=== THE DATA ===
*****
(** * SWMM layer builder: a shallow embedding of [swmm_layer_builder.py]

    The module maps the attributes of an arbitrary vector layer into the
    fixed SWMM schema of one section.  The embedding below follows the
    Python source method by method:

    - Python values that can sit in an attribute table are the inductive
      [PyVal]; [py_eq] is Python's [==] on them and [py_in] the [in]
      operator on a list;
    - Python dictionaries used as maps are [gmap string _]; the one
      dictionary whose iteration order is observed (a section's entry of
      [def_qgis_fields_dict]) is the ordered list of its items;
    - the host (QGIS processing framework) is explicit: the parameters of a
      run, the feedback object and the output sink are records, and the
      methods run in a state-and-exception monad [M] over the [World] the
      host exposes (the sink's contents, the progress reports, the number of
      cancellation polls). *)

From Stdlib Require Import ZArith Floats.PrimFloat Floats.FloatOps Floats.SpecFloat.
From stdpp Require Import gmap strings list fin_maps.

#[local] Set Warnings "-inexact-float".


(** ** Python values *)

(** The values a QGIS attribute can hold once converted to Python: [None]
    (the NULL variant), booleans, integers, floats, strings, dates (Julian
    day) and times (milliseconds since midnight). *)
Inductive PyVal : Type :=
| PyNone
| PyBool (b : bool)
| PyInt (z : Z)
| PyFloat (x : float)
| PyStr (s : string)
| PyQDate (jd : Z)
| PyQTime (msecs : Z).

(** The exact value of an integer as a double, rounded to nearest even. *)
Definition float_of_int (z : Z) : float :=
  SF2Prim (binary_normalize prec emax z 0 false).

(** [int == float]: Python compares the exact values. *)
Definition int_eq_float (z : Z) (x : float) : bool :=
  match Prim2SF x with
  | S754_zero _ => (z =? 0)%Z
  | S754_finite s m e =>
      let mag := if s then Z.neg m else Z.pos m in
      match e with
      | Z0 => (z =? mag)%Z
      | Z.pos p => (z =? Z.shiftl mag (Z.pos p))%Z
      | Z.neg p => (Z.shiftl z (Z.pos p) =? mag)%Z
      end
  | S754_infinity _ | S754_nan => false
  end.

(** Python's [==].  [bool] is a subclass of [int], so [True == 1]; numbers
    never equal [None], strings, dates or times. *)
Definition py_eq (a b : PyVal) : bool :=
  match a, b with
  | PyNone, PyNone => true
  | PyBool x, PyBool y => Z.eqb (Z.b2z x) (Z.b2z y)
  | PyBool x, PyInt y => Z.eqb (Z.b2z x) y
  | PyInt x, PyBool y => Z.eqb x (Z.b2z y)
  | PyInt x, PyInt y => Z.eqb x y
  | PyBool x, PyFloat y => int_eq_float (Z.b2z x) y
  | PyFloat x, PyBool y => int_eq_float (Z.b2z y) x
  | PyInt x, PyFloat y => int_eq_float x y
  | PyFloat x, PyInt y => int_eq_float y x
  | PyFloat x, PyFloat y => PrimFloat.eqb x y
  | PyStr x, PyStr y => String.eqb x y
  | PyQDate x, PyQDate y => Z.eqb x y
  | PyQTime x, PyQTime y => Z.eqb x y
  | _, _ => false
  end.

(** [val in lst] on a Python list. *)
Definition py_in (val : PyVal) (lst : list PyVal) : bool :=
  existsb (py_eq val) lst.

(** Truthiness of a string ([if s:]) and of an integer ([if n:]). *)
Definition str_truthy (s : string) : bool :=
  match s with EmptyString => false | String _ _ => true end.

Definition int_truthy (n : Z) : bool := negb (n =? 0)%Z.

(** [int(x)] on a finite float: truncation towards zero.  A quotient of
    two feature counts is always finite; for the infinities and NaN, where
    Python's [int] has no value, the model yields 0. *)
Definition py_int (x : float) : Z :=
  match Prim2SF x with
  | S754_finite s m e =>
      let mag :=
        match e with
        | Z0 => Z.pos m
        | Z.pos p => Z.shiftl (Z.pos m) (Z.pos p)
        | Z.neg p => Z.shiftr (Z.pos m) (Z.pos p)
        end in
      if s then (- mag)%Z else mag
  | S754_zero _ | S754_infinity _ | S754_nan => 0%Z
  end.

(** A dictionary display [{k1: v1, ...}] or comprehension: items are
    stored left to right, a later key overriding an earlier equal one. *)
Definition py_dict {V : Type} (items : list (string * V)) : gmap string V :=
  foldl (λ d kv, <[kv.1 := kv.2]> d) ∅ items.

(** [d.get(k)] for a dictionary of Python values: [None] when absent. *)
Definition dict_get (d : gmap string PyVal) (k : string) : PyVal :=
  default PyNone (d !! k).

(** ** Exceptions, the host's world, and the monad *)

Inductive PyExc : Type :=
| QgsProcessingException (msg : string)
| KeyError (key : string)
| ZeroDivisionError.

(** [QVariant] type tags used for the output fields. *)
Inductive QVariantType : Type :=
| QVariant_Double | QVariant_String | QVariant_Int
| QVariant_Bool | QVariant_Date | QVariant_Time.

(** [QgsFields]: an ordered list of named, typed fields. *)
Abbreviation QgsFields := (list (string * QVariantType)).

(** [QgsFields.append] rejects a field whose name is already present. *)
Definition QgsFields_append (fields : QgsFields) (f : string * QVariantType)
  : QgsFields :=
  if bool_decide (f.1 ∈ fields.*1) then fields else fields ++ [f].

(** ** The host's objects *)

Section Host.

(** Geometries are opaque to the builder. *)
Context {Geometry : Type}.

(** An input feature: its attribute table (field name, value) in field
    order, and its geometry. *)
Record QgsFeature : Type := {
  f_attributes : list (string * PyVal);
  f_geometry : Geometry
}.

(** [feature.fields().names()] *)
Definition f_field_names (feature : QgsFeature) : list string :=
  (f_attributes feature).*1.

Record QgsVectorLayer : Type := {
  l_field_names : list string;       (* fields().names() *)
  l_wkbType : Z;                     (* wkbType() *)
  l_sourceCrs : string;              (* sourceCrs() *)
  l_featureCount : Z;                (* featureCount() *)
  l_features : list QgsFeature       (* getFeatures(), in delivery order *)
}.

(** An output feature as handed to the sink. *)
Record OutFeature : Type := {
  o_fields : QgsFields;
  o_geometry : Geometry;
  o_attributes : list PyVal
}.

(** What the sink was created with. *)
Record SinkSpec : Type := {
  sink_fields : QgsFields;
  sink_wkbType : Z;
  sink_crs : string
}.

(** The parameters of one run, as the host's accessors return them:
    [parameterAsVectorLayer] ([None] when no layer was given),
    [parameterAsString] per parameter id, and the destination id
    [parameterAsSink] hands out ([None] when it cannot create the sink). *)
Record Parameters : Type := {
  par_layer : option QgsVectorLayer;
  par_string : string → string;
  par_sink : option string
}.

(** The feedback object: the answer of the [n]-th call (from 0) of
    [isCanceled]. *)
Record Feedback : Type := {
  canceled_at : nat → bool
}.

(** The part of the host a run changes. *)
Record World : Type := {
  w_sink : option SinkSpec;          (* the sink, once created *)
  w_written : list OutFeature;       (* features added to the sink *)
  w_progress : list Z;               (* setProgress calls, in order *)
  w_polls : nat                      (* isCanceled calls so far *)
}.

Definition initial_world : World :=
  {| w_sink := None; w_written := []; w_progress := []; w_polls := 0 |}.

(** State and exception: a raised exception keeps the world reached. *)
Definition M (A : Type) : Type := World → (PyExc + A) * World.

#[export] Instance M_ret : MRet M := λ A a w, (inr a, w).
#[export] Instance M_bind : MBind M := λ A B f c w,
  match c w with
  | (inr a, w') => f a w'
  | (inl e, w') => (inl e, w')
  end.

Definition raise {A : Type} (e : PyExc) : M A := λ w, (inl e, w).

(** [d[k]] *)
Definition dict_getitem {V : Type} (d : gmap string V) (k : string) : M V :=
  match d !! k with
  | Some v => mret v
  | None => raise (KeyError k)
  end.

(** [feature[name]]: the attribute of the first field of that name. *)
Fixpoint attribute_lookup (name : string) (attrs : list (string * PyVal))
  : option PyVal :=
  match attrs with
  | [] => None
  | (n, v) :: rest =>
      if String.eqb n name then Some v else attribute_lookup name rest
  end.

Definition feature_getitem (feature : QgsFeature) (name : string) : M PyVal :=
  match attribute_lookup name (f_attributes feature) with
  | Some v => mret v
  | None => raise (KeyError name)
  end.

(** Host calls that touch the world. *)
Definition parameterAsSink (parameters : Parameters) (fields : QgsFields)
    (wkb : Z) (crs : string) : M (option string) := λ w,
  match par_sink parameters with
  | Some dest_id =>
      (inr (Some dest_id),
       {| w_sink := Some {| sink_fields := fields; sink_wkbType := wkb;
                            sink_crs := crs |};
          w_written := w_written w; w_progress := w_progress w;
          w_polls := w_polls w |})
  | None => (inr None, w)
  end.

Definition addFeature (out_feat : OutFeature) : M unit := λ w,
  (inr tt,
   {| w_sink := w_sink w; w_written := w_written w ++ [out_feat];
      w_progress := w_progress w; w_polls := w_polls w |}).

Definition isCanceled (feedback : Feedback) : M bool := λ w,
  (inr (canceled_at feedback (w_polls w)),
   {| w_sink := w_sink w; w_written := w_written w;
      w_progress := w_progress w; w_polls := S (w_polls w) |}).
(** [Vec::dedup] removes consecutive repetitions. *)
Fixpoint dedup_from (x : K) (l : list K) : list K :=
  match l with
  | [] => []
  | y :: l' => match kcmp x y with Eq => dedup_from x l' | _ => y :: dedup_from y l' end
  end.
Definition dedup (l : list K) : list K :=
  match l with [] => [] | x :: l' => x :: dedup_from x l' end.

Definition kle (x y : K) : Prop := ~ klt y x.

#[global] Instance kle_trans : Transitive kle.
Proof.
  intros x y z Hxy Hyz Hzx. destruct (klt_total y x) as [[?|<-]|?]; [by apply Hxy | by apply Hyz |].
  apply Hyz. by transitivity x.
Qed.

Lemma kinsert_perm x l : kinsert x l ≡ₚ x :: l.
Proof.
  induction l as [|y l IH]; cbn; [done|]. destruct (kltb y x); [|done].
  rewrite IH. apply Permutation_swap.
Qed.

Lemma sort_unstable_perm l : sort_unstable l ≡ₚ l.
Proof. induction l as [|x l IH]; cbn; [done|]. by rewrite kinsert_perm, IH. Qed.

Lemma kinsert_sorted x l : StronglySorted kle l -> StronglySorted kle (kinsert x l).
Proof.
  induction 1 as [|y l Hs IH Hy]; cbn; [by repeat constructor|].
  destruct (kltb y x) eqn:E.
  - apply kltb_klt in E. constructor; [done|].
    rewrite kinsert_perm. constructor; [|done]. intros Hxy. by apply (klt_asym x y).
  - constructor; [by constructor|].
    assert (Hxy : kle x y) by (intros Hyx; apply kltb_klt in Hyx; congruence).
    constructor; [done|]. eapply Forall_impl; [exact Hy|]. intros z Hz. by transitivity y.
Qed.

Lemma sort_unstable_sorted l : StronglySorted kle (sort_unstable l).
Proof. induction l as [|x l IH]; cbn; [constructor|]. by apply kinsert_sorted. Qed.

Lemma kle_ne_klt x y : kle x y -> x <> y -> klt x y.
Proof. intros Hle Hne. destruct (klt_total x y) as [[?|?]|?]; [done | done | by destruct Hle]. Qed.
*****
=== WORK TO COMPLETE ===
Would you show every line in the data above that contains the string "QgsFeature"?

=== YOUR SOLUTION ===
Record QgsFeature : Type := {
Definition f_field_names (feature : QgsFeature) : list string :=
  l_features : list QgsFeature       (* getFeatures(), in delivery order *)
Definition feature_getitem (feature : QgsFeature) (name : string) : M PyVal :=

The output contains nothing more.